Kurbanın bu anlatılamaz gerçekliğinin yanına, failin kendi gerçeğini ve onun söylemini, dilini, laf salatasını, kavram kargaşasını koyduğunuzda, bu ikisinin birbiriyle örtüşmesinin ne kadar imkânsız olduğu daha açık bir şekilde çıkar ortaya. Yaşananları anlatma çabasının nafileliğinin karşısına, bir kalemde bütün ‘iddia’ları reddetmenin kolaylığını koyun, dramın nerede olduğunu anlarsınız. Yaşanan ve onun reddiyesi iki ‘taraf’ olarak görülmeye başladığı anda, mağdur sonsuza dek mağdur olarak kalmaya, salt bir tanık olarak kalmaya mahkûm edilir. Ermeniler de çığlığa ve slogana işte böyle indirgenir.
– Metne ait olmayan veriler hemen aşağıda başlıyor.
(* ===== verification/Group.v ===== *)
(** * Rebalances and barriers of a group runner

    What the callbacks of columnar/runner.go do to the partitions, how a partition moves from one runner to
    another, and how a rewind (columnar/barrieralign.go) and a failed barrier round interact with them. *)

From S2P Require Import Prelude GoStd Kafka Barrier Aligner Store Topology Built Runner Rollback.

Section Group.
Context {W E frame codec factory proc : Type}.
Context (kit : Kit W E frame codec factory proc) (t : Topology codec factory) (store : StateStore W E).

(** ** Logical partitions *)

Lemma elem_of_logical partitions q : q ∈ logical partitions ↔ ∃ p, p ∈ partitions ∧ tp_Partition p = q.
Proof.
  unfold logical. assert (∀ l, q ∈ fold_left (λ l p, if decide (tp_Partition p ∈ l) then l else l ++ [tp_Partition p])
    partitions l ↔ q ∈ l ∨ ∃ p, p ∈ partitions ∧ tp_Partition p = q) as H.
  { induction partitions as [|p partitions IH]; intros l; cbn.
    - split; [auto|]. intros [H|(p & []%not_elem_of_nil & _)]. done.
    - rewrite IH. case_decide; rewrite ?elem_of_app, ?list_elem_of_singleton; setoid_rewrite elem_of_cons; naive_solver. }
  rewrite H. split; [intros [[]%not_elem_of_nil|]|]; auto.
Qed.

Lemma NoDup_logical partitions : NoDup (logical partitions).
Proof.
  unfold logical. assert (∀ l, NoDup l →
    NoDup (fold_left (λ l p, if decide (tp_Partition p ∈ l) then l else l ++ [tp_Partition p]) partitions l)) as H.
  { induction partitions as [|p partitions IH]; intros l Hl; cbn; [done|]. apply IH. case_decide as Hin; [done|].
    apply NoDup_app. split; [done|]. split; [|apply NoDup_singleton]. by intros x Hx ->%list_elem_of_singleton. }
  apply H. constructor.
Qed.

Lemma owns_logical_spec owned q : owns_logical owned q = true ↔ ∃ p, p ∈ owned ∧ tp_Partition p = q.
Proof.
  unfold owns_logical. rewrite bool_decide_eq_true, Exists_exists. by setoid_rewrite elem_of_elements.
Qed.

(** ** Losing partitions *)

(** The release of one logical partition, for a runner whose owned set is already the smaller one. *)
Definition release_one (save : bool) (c : cycle) (q : Z) : cycle :=
  if owns_logical (cy_owned c) q then c
  else let c := if save then save_partition kit t store q NoEpoch c else c in
       set_processors c (ReleasePartition q (cy_processors c)).

Lemma save_partition_owned q e c : cy_owned (save_partition kit t store q e c) = cy_owned c.
Proof. unfold save_partition. by destruct (SnapshotPartition _ _ _ _). Qed.

Lemma release_one_effect save c q :
  cy_owned (release_one save c q) = cy_owned c ∧
  (∀ other, cy_processors (release_one save c q) !! other =
     if decide (other = q ∧ owns_logical (cy_owned c) q = false) then None else cy_processors c !! other).
Proof.
  unfold release_one. destruct (owns_logical (cy_owned c) q) eqn:Ho.
  - split; [done|]. intros other. rewrite decide_False; [done|]. by intros [_ ?].
  - cbn. split; [destruct save; [apply save_partition_owned|done]|]. intros other.
    replace (cy_processors (if save then _ else c)) with (cy_processors c)
      by (destruct save; [by rewrite save_partition_processors|done]).
    unfold ReleasePartition. case_decide as Hd.
    + destruct Hd as [-> _]. apply lookup_delete_eq.
    + apply lookup_delete_ne. intros ->. by apply Hd.
Qed.

Lemma release_fold_effect save l c :
  cy_owned (fold_left (release_one save) l c) = cy_owned c ∧
  (∀ other, cy_processors (fold_left (release_one save) l c) !! other =
     if decide (other ∈ l ∧ owns_logical (cy_owned c) other = false) then None else cy_processors c !! other).
Proof.
  revert c. induction l as [|q l IH]; intros c; cbn.
  - split; [done|]. intros other. rewrite decide_False; [done|]. by intros [[]%not_elem_of_nil _].
  - destruct (IH (release_one save c q)) as [H1 H2], (release_one_effect save c q) as [H3 H4].
    split; [by rewrite H1|]. intros other. rewrite H2, H3, H4. pose proof (elem_of_cons l other q).
    repeat case_decide; naive_solver.
Qed.

(** A logical partition that a runner loses with some topic partitions: one of them has its number, and no
    other that the runner owns does. *)
Definition loses (owned : gset TopicPartition) (partitions : list TopicPartition) (q : Z) : Prop :=
  (∃ p, p ∈ partitions ∧ tp_Partition p = q) ∧ ∀ p, p ∈ owned → p ∉ partitions → tp_Partition p ≠ q.

(** A release drops exactly what the runner lost. After a revocation or a loss of any partitions, the
    runner owns none of them, and the processors of a logical partition are gone exactly when one
    of its topic partitions was taken and the runner owns no other; every other partition keeps its
    processors. *)
Theorem release_exact partitions save c q :
  cy_owned (release kit t store partitions save c) = cy_owned c ∖ list_to_set partitions ∧
  (loses (cy_owned c) partitions q → cy_processors (release kit t store partitions save c) !! q = None) ∧
  (¬ loses (cy_owned c) partitions q →
     cy_processors (release kit t store partitions save c) !! q = cy_processors c !! q).
Proof.
  set (c1 := set_owned c (cy_owned c ∖ list_to_set partitions)).
  destruct (release_fold_effect save (logical partitions) c1) as [H1 H2]. specialize (H2 q).
  change (fold_left _ _ c1) with (release kit t store partitions save c) in *. rewrite H2.
  split; [exact H1|].
  assert (owns_logical (cy_owned c1) q = false ↔ ∀ p, p ∈ cy_owned c → p ∉ partitions → tp_Partition p ≠ q) as Hs.
  { rewrite <- not_true_iff_false, owns_logical_spec. cbn. split.
    - intros Hn p Hp Hni Hq. apply Hn. exists p. split; [|done]. set_solver.
    - intros Hn (p & Hp & Hq). apply elem_of_difference in Hp as [Hp Hni]. apply (Hn p Hp); [|done].
      intros Hin. apply Hni. by apply elem_of_list_to_set. }
  unfold loses. rewrite <- Hs, <- elem_of_logical. case_decide as Hd; naive_solver.
Qed.

(** ** Moving a partition *)

Lemma release_single p c :
  release kit t store [p] true c = release_one true (set_owned c (cy_owned c ∖ {[p]})) (tp_Partition p).
Proof.
  unfold release, logical. cbn [fold_left list_to_set]. rewrite decide_False by apply not_elem_of_nil.
  cbn [app fold_left]. by rewrite (right_id_L ∅ (∪)).
Qed.

Context (stored : W → Z → Z → option snapshot) (fits : snapshot → Prop) `{!StoreLaws store stored fits}.

(** C27: a revoked partition moves with its state, if the save and the load go through. A runner that loses
    the last topic partition of a logical partition saves its snapshot, one that the store can hold, and
    drops it; when the save succeeds the store has that snapshot. Another runner that gets the partition,
    while the store still has the snapshot, owns nothing of the partition yet and has no processors for it,
    ends up with the processors in the exact state they had, provided that its load succeeds. When the save fails
    the processors are dropped all the same, and what the store had for the partition stays or, at best, is
    the new snapshot; when the load fails the partition starts without processors: neither loss is reported. *)
Theorem revoked_partition_moves p c cB instances snaps :
  NoDup (map nd_name (top_nodes t)) → ProcessorLaws kit → engine_ok kit t (cy_processors c) →
  cy_processors c !! tp_Partition p = Some instances →
  SnapshotPartition kit t (tp_Partition p) (cy_processors c) = Ok snaps → fits snaps →
  owns_logical (cy_owned c ∖ {[p]}) (tp_Partition p) = false →
  let q := tp_Partition p in
  let cA := OnPartitionsRevoked kit t store [p] c in
  let saved := (Save store q NoEpoch snaps (cy_world c)).1 in
  cy_processors cA = delete q (cy_processors c) ∧
  (saved = Ok tt → stored (cy_world cA) q NoEpoch = Some snaps) ∧
  (stored (cy_world cA) q NoEpoch = Some snaps ∨ stored (cy_world cA) q NoEpoch = stored (cy_world c) q NoEpoch) ∧
  (stored (cy_world cB) q NoEpoch = Some snaps → is_ok (Load store q NoEpoch (cy_world cB)).1 = true →
   owns_logical (cy_owned cB) q = false → cy_processors cB !! q = None →
   cy_processors (OnPartitionsAssigned kit t store [p] cB) = <[q := instances]> (cy_processors cB)) ∧
  (is_ok (Load store q NoEpoch (cy_world cB)).1 = false → owns_logical (cy_owned cB) q = false →
   cy_processors (OnPartitionsAssigned kit t store [p] cB) = cy_processors cB).
Proof.
  intros Hn Hlaws Ho Hl Hs Hf Hown q cA saved.
  assert (cA = set_processors (save_partition kit t store q NoEpoch (set_owned c (cy_owned c ∖ {[p]})))
    (delete q (cy_processors c))) as HcA.
  { unfold cA, OnPartitionsRevoked. rewrite release_single. unfold release_one. cbn [cy_owned set_owned].
    rewrite Hown. fold q. unfold ReleasePartition. by rewrite save_partition_processors. }
  assert (cy_world cA = (Save store q NoEpoch snaps (cy_world c)).2) as Hw.
  { rewrite HcA. cbn. unfold save_partition. cbn. fold q in Hs. by rewrite Hs. }
  destruct (Save store q NoEpoch snaps (cy_world c)) as [r w] eqn:Hsave. subst saved.
  assert (owns_logical (cy_owned cB) q = false → cy_processors (OnPartitionsAssigned kit t store [p] cB) =
    cy_processors (restore_partition kit t store q NoEpoch (set_owned cB (list_to_set [p] ∪ cy_owned cB)))) as Hassign.
  { intros HownB. unfold OnPartitionsAssigned, logical. cbn [fold_left].
    rewrite decide_False by apply not_elem_of_nil. cbn [app fold_left]. fold q. by rewrite HownB. }
  clearbody cA. cbn [fst snd] in *. split; [by rewrite HcA|]. split_and!.
  - intros ->. rewrite Hw. by eapply save_stores.
  - rewrite Hw. destruct (save_atomic _ _ _ _ _ _ Hf Hsave); auto.
  - intros HB Hload HownB HnoneB. rewrite Hassign by done.
    unfold restore_partition. cbn [cy_world set_owned cy_processors].
    destruct (Load store q NoEpoch (cy_world cB)) as [[m|] w'] eqn:HL; [|done].
    apply load_reads in HL. rewrite HB in HL. injection HL as <-. cbn.
    pose proof (restore_snapshot kit t q (cy_processors c) (cy_processors cB) instances snaps Hn Ho Hl Hs) as Hr.
    unfold ReleasePartition in Hr. rewrite delete_id in Hr by done. by rewrite Hr.
  - intros Hload HownB. rewrite Hassign by done. unfold restore_partition. cbn [cy_world set_owned cy_processors].
    by destruct (Load store q NoEpoch (cy_world cB)) as [[m|] w'].
Qed.

(** ** Rewinding to a cut *)

Context (consumer : Consumer W E) (position : W → TopicPartition → option Z).

(** The documented behaviour of a seek, and of a store, which is no consumer. *)
Class Seeks : Prop := {
  seek_position : ∀ p offset w w', Seek consumer p offset w = (Ok tt, w') →
    position w' p = Some offset ∧ ∀ other, other ≠ p → position w' other = position w other
}.

Lemma elem_of_barrierTargets cut owned p :
  p ∈ barrierTargets cut owned ↔ is_Some (cut_Offsets cut !! p) ∧ (owned = ∅ ∨ p ∈ owned).
Proof.
  unfold barrierTargets. rewrite merge_sort_Permutation, list_elem_of_filter.
  change (map fst ?l) with (fst <$> l). rewrite list_elem_of_fmap. split.
  - intros [Ho ([q o] & -> & Hin%elem_of_map_to_list)]. cbn. eauto.
  - intros [[o Ho] Hown]. split; [done|]. exists (p, o). split; [done|]. by apply elem_of_map_to_list.
Qed.

(** The store holds, under an epoch, the snapshots of the partitions of an engine. *)
Definition holds_engine (w : W) (epoch : Z) (ps0 : processors proc) (q : Z) : Prop :=
  ∃ snaps, is_Some (ps0 !! q) ∧ SnapshotPartition kit t q ps0 = Ok snaps ∧ stored w q epoch = Some snaps.

Lemma restore_logical_exact ps0 partitions epoch c c' :
  NoDup (map nd_name (top_nodes t)) → ProcessorLaws kit → engine_ok kit t ps0 →
  (∀ q, q ∈ partitions → holds_engine (cy_world c) epoch ps0 q) →
  restore_logical kit t store partitions epoch c = (Ok tt, c') →
  cy_owned c' = cy_owned c ∧ cy_barrier c' = cy_barrier c ∧
  (∀ q, q ∈ partitions → cy_processors c' !! q = ps0 !! q) ∧
  (∀ q, q ∉ partitions → cy_processors c' !! q = cy_processors c !! q).
Proof.
  intros Hn Hlaws Ho. revert c. induction partitions as [|p partitions IH]; intros c Hst; cbn.
  - intros [= <-]. split_and!; try done. by intros q []%not_elem_of_nil.
  - unfold io_bind, call. destruct (Load store p epoch (cy_world c)) as [[snaps|] w] eqn:Hl; cbn [rmap_err]; [|done].
    destruct (Hst p (list_elem_of_here _ _)) as (snaps' & [instances Hi] & Hs & Hstored).
    pose proof (load_frame _ _ _ _ _ Hl) as Hframe. apply load_reads in Hl. rewrite Hstored in Hl. injection Hl as <-.
    cbn [cy_processors set_world].
    rewrite (restore_snapshot kit t p ps0 (cy_processors c) instances snaps' Hn Ho Hi Hs).
    intros (H1 & H2 & H3 & H4)%IH.
    2:{ intros q Hq. destruct (Hst q (list_elem_of_further _ _ _ Hq)) as (sq & ? & ? & Hq').
        exists sq. split; [done|]. split; [done|]. cbn. by rewrite Hframe. }
    cbn in *. split; [done|]. split; [done|]. split.
    + intros q Hq. destruct (decide (q ∈ partitions)) as [Hin|Hin]; [auto|].
      apply elem_of_cons in Hq as [->|?]; [|done]. rewrite H4 by done. rewrite Hi. apply lookup_insert_eq.
    + intros q [Hne Hq]%not_elem_of_cons. rewrite H4 by done. by apply lookup_insert_ne.
Qed.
Bu nedenle, Ermenilerin ruhlarının özgür kalması, ancak ve ancak tanık ve mağdur olmaktan kurtulmalarıyla mümkün olacak. Bunun gerçeğe dönüşüp dönüşmeyeceği sorusunun yanıtı da, Türklerin inkâr yolundan ayrılıp idrakin yoluna girip girmeyeceğinde yatıyor. Türkiye’nin geçmişiyle yüzleşmesini gerçekten isteyenler, omuzlarında her şeyden çok bu sorumluluğu taşıyor.